Cultura sensível, o trigo se desenvolve melhor quando há temperaturas mais baixas e clima seco. Apesar do bom desenvolvimento inicial, o calor incomum para essa época do ano pode desencadear doenças na fase de florescimento e enchimento da cultura, quando há a maturação fisiológica dos grãos.
Além disso, o clima chuvoso — outra característica do El Niño — dificulta o controle na fase pré-colheita do trigo, como explicou Pasqualotto:
— O principal efeito do El Niño é que, se confirmar a elevação dos volumes de chuva em setembro e outubro, pode haver a entrada de doenças na cultura, o que dificulta o controle por causa das condições climáticas.
Além disso, o excesso de chuva no período da colheita influencia na redução do PH da cultura, o que desencadeia uma perda expressiva da qualidade do grão para a indústria. A consequência direta é a queda acentuada no preço das sacas.

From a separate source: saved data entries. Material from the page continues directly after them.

(** * Seepage: the figure callback of [src/App.py]

    The application is one Dash callback, [update_figure], which turns seven
    slider values into a Plotly figure, and one helper, [hydraulic_head].
    Both are embedded below as pure functions.

    Python's arithmetic operators are duck-typed: the callback receives [int]
    or [float] slider values and applies the same expressions to NumPy arrays.
    The embedding follows this: the code is written once over an interface of
    numbers ([PyNum]) and read at two instances,

    - [Q], exact rational arithmetic, the level at which the specification
      speaks (its head field is "real-valued");
    - [float], IEEE binary64 with round-to-nearest-even, the numbers the
      interpreter computes with.

    Properties of the structure of the figure are proved at every instance.
    Properties of its numbers are proved for all inputs in exact arithmetic
    and, in binary64, by evaluation over all values the sliders can take. *)

From Stdlib Require Import String List ZArith QArith Qfield Lqa Lia Bool Floats.
From Stdlib Require Import Qround.
Import ListNotations.

Set Implicit Arguments.

(** ** Numbers *)

Declare Scope py_scope.
Delimit Scope py_scope with py.

Class PyNum (A : Type) : Type := {
  of_Z : Z -> A;          (* an [int] used in arithmetic with numbers of [A] *)
  add : A -> A -> A;
  sub : A -> A -> A;
  mul : A -> A -> A;
  div : A -> A -> A;      (* true division, [/] *)
  eqb : A -> A -> bool;   (* [==] *)
  ltb : A -> A -> bool;   (* [<] *)
  leb : A -> A -> bool    (* [<=] *)
}.

Infix "+" := add : py_scope.
Infix "-" := sub : py_scope.
Infix "*" := mul : py_scope.
Infix "/" := div : py_scope.

(** A decimal literal [m]e-[k], such as [0.1] = [lit 1 1]: the number of [A]
    nearest to m / 10^k. *)
Definition lit {A : Type} {py : PyNum A} (m : Z) (k : nat) : A :=
  (of_Z m / of_Z (10 ^ Z.of_nat k))%py.

#[global] Instance PyNum_Q : PyNum Q := {
  of_Z := inject_Z;
  add := Qplus;
  sub := Qminus;
  mul := Qmult;
  div := Qdiv;
  eqb := Qeq_bool;
  ltb := fun x y => negb (Qle_bool y x);
  leb := Qle_bool
}.

(** Integers of magnitude below 2^53 convert to binary64 without rounding;
    every integer the callback converts is far below that. *)
Definition float_of_Z (z : Z) : float :=
  match z with
  | Z0 => PrimFloat.zero
  | Zpos _ => PrimFloat.of_uint63 (Uint63.of_Z z)
  | Zneg p => PrimFloat.opp (PrimFloat.of_uint63 (Uint63.of_Z (Zpos p)))
  end.

#[global] Instance PyNum_float : PyNum float := {
  of_Z := float_of_Z;
  add := PrimFloat.add;
  sub := PrimFloat.sub;
  mul := PrimFloat.mul;
  div := PrimFloat.div;
  eqb := PrimFloat.eqb;
  ltb := PrimFloat.ltb;
  leb := PrimFloat.leb
}.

— Em anos de El Niño já tivemos perdas significativas na Região Noroeste. Então essa é uma preocupação que os técnicos e produtores sempre têm — pontuou o diretor da Emater.
Agricultores já se preparam
Por isso, agricultores de Cruz Alta já se prepararam para enfrentar a mudança, como é o caso de Édio Damião Quaini. Ele cobriu o solo com nabo forrageiro, uma planta que ajuda o trigo a ter um bom desenvolvimento inicial. O produtor espera que isso ajude daqui para frente, mas mantém a preocupação sobre os efeitos do fenômeno climático na lavoura.

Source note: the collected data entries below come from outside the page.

(** The node map and the band scale after a flatten pass and [go]. *)
Lemma pass_go_labels (fuel : nat) (series : loc) (st : State)
    (nodes : list Node) (st2 st1 : State) :
  preProcess fuel series st = Some (nodes, st2) ->
  go (set_nodes nodes st2) = Some st1 ->
  exists ys,
    yScale st1 = Some ys /\
    List.NoDup (band_domain ys) /\
    (forall d, In d (band_domain ys) <->
               In d (map (key_of (heap (store st1))) (seriesNodes st1))) /\
    (List.NoDup (map SerieGanttNode.data (seriesNodes st1)) ->
       band_domain ys = map (key_of (heap (store st1))) (seriesNodes st1)) /\
    (forall d, In d (band_domain ys) ->
       exists n, node_at d (seriesNodeMap st1) = Some n /\ In n (seriesNodes st1) /\
                 key_of (heap (store st1)) n = d /\
                 tickFormat st1 d = Some (name_of (heap (store st1)) n)) /\
    (forall d, ~ In d (band_domain ys) -> tickFormat st1 d = None) /\
    (band_domain <$> color st1) = Some (band_domain ys).
Proof.
  intros Hpass Hgo.
  destruct (go_result (set_nodes nodes st2))
    as (st1' & Hgo' & Hs & _ & _ & _ & _ & _ & Hn & Hm & Hys & Hcolor).
  rewrite Hgo in Hgo'. injection Hgo' as <-. simpl in Hs, Hn, Hm, Hys, Hcolor.
  rewrite Hs, Hn, Hm, Hcolor. unfold tickFormat. rewrite Hs, Hm.
  set (h := heap (store st2)) in *.
  destruct (distinct_spec (map (key_of h) nodes) []) as (Hin & Hnd & Heq).
  assert (Hdom : forall d, In d (distinct [] (map (key_of h) nodes)) <->
                           In d (map (key_of h) nodes)).
  { intros d. rewrite Hin. simpl. tauto. }
  eexists. split; [exact Hys|]. simpl.
  split; [exact Hnd|]. split; [exact Hdom|]. split; [|split; [|split; [|reflexivity]]].
  - intros Hdata. apply Heq; [|simpl; tauto].
    destruct (preProcess_inv _ _ _ _ _ Hpass) as (s' & Hstore & Hst2).
    destruct (preProcess_store_inv _ _ _ _ _ _ Hstore) as (root & _ & _ & Hs').
    unfold h. rewrite Hst2. simpl. rewrite Hs'.
    rewrite assign_fold_keys; [|exact Hdata | exact (pass_valid _ _ _ _ _ _ Hstore)].
    apply Finite.Injective_map_NoDup; [|apply seq_NoDup].
    intros a b Hab. injection Hab as ->. reflexivity.
  - intros d Hd. apply Hdom in Hd.
    destruct (proj1 (nodeMap_at h nodes d) Hd) as (n & Hat & Hn' & Hkey).
    exists n. rewrite Hat. simpl. auto.
  - intros d Hd.
    rewrite (proj2 (nodeMap_at h nodes d)); [reflexivity|].
    intros Hd'. apply Hd, Hdom, Hd'.
Qed.

(** X7.  After the series input was set and the chart drawn, and after every
    click, the band scale of the rows has one band for each key of the
    node list, in the order of the list when no record is listed twice;
    the tick format of the y axis finds a node of the list under every
    key of the scale and returns the name of its record, so labelling
    the ticks never reads a missing entry of the node map.  Under any
    other key the map has no node and the format throws.  The colour
    scale has the keys of the band scale. *)
Theorem tickFormat_resolves (st1 : State)
    (Hentry : (exists fuel node st, click fuel node st = Some st1) \/
              (exists fuel series st0 st,
                 set_series fuel series st0 = Some st /\ ngAfterViewInit st = Some st1)) :
  exists ys,
    yScale st1 = Some ys /\
    List.NoDup (band_domain ys) /\
    (forall d, In d (band_domain ys) <->
               In d (map (key_of (heap (store st1))) (seriesNodes st1))) /\
    (List.NoDup (map SerieGanttNode.data (seriesNodes st1)) ->
       band_domain ys = map (key_of (heap (store st1))) (seriesNodes st1)) /\
    (forall d, In d (band_domain ys) ->
       exists n, node_at d (seriesNodeMap st1) = Some n /\ In n (seriesNodes st1) /\
                 key_of (heap (store st1)) n = d /\
                 tickFormat st1 d = Some (name_of (heap (store st1)) n)) /\
    (forall d, ~ In d (band_domain ys) -> tickFormat st1 d = None) /\
    (band_domain <$> color st1) = Some (band_domain ys).
Proof.
  destruct Hentry as [(fuel & node & st & Hclick) | (fuel & series & st0 & st & Hset & Hgo)].
  - unfold click in Hclick.
    destruct (serieSource _) as [series|]; simpl in Hclick; [|discriminate].
    destruct (preProcess fuel series _) as [[nodes st2]|] eqn:Hpass; simpl in Hclick;
      [|discriminate].
    exact (pass_go_labels _ _ _ _ _ _ Hpass Hclick).
  - unfold set_series in Hset.
    destruct (clone fuel _ series) as [[h1 copies]|]; simpl in Hset; [|discriminate].
    destruct (preProcess fuel _ _) as [[nodes st2]|] eqn:Hpass; simpl in Hset; [|discriminate].
    injection Hset as <-.
    exact (pass_go_labels _ _ _ _ _ _ Hpass Hgo).
Qed.

Lemma tickFormat_resolves_witness :
  (exists ys,
     yScale two_nodes_drawn = Some ys /\
     (forall d, In d (band_domain ys) ->
        exists n, In n (seriesNodes two_nodes_drawn) /\
                  tickFormat two_nodes_drawn d
                  = Some (name_of (heap (store two_nodes_drawn)) n))) /\
  map (tickFormat two_nodes_drawn) [KUuid 1; KUuid 2; KUuid 0]
  = [Some "A"%string; Some "B"%string; None].
Proof.
  split; [|vm_compute; reflexivity].
  destruct (tickFormat_resolves two_nodes_drawn) as (ys & Hys & _ & _ & _ & Hat & _ & _).
  - right. exists 3%nat, [1%nat], (init caller_world), two_nodes_state.
    split; vm_compute; reflexivity.
  - exists ys. split; [exact Hys|]. intros d Hd.
    destruct (Hat d Hd) as (n & _ & Hn & _ & Hfmt). exists n. split; assumption.
Defined.

End layout.

(** ** The first render *)

Section first_render.

Import Gantt GanttSpec.

Lemma bind_data_empty (key : Node -> Key) (data : list Node) :
  bind_data key ∅ data = (∅, map inr data).
Proof.
  induction data as [|d data IH]; simpl; [reflexivity|].
  rewrite lookup_empty, IH. reflexivity.
Qed.

Lemma insertBefore_None (child : Rect) (c : list Rect) :
  insertBefore child None c = c ++ [child].
Proof.
  induction c as [|x c IH]; simpl; [reflexivity|].
  try rewrite bool_decide_eq_false_2 by discriminate. rewrite IH. reflexivity.
Qed.

Lemma next_update_inr (data : list Node) : next_update (map inr data) = None.
Proof. induction data as [|d data IH]; simpl; [reflexivity | exact IH]. Qed.

Lemma update_all_inr (st : State) (data : list Node) (c : list Rect) :
  update_all st (map inr data) c = c.
Proof.
  unfold update_all. induction data as [|d data IH]; simpl; [reflexivity | exact IH].
Qed.

Lemma enter_all_inr (st : State) (data : list Node) :
  forall (id : nat) (c : list Rect),
  enter_all st (map inr data) id c
  = (c ++ zip_with (new_rect st) (seq id (length data)) data, (id + length data)%nat).
Proof.
  induction data as [|d data IH]; intros id c; simpl.
  - rewrite app_nil_r, Nat.add_0_r. reflexivity.
  - rewrite next_update_inr, insertBefore_None, IH, <- app_assoc. simpl.
    f_equal. lia.
Qed.



End first_render.

(** ** Bars across a click *)

Section bars_across_click.

Import Gantt GanttSpec.

Lemma NoDup_map_eq {A B} (f : A -> B) (l : list A) (x y : A) :
  List.NoDup (map f l) -> In x l -> In y l -> f x = f y -> x = y.
Proof.
  induction l as [|a l IH]; simpl; [intros _ []|].
  intros Hnd. apply List.NoDup_cons_iff in Hnd as [Hnotin Hnd].
  intros [<-|Hx] [<-|Hy] Heq; auto.
  - exfalso. apply Hnotin. rewrite Heq. apply in_map. exact Hy.
  - exfalso. apply Hnotin. rewrite <- Heq. apply in_map. exact Hx.
Qed.

(** [go] ends in a render of the records and the node list it found,
    over the layer it found. *)
Lemma go_render (st st1 : State) :
  go st = Some st1 ->
  exists ste,
    st1 = renderGantt ste /\
    store ste = store st /\ seriesNodes ste = seriesNodes st /\
    ganttLayer (dom ste) = ganttLayer (dom st) /\ created (dom ste) = created (dom st).
Proof.
  unfold go, compute, computeScale, computeAxis, render, renderAxis. simpl.
  intros Hgo. injection Hgo as <-. eexists. split; [reflexivity|]. repeat split.
Qed.

Lemma renderGantt_store (st : State) :
  store (renderGantt st) = store st /\ seriesNodes (renderGantt st) = seriesNodes st.
Proof. destruct (renderGantt_frame st) as (d & ->). split; reflexivity. Qed.

(** The live elements after a render are bound to the nodes of the
    list, one each. *)
Lemma renderGantt_bound (st : State) :
  List.NoDup (map eid (ganttLayer (dom st))) ->
  (forall r, In r (ganttLayer (dom st)) -> (eid r < created (dom st))%nat) ->
  Permutation (map datum (ganttLayer (dom (renderGantt st)))) (seriesNodes st).
Proof.
  intros Hdistinct Hcreated.
  destruct (renderGantt_bars st Hdistinct Hcreated) as (Hbars & Hnd & _ & Hndb).
  destruct (joined_spec st Hdistinct) as (Hdat & _).
  rewrite <- Hdat, <- (bars_datum st (joined st) (created (dom st))).
  apply Permutation_map. apply Permutation.NoDup_Permutation; [| |exact Hbars].
  - eapply NoDup_map_inv. exact Hnd.
  - eapply NoDup_map_inv. exact Hndb.
Qed.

— A primavera vai ser chuvosa, muito chuvosa. A previsão é que o El Niño seja bem mais forte do que os outros, então sabemos que isso compromete a qualidade do produto — disse o produtor.
Mas, mesmo com o risco do El Niño, alguns produtores estão contando com a cultura de inverno para recuperar os prejuízos do verão. É o caso de Artemio Stefanelo Ciprandi. Ele semeou 300 hectares em 2023, 30% a mais que na safra passada, e está otimista.
— Tentamos otimizar o máximo total da nossa área com a cultura de inverno. Vamos apostar na produção de grãos, na produtividade. Estamos com um custo bem atrativo para esse ano, então acredito que vamos ter rentabilidade se tudo correr bem — disse.
O investimento tem como base a safra de 2022, que foi recorde, com quase 5,3 milhões de toneladas. Neste ano, a Emater estima uma redução de 14%, mas ainda alta: mais de 4,5 milhões de toneladas de trigo só no RS.
— O caixa está difícil, então as culturas de inverno vem para ajudar a pagar as contas e para viabilizar a próxima cultura de verão — pontuou Édio.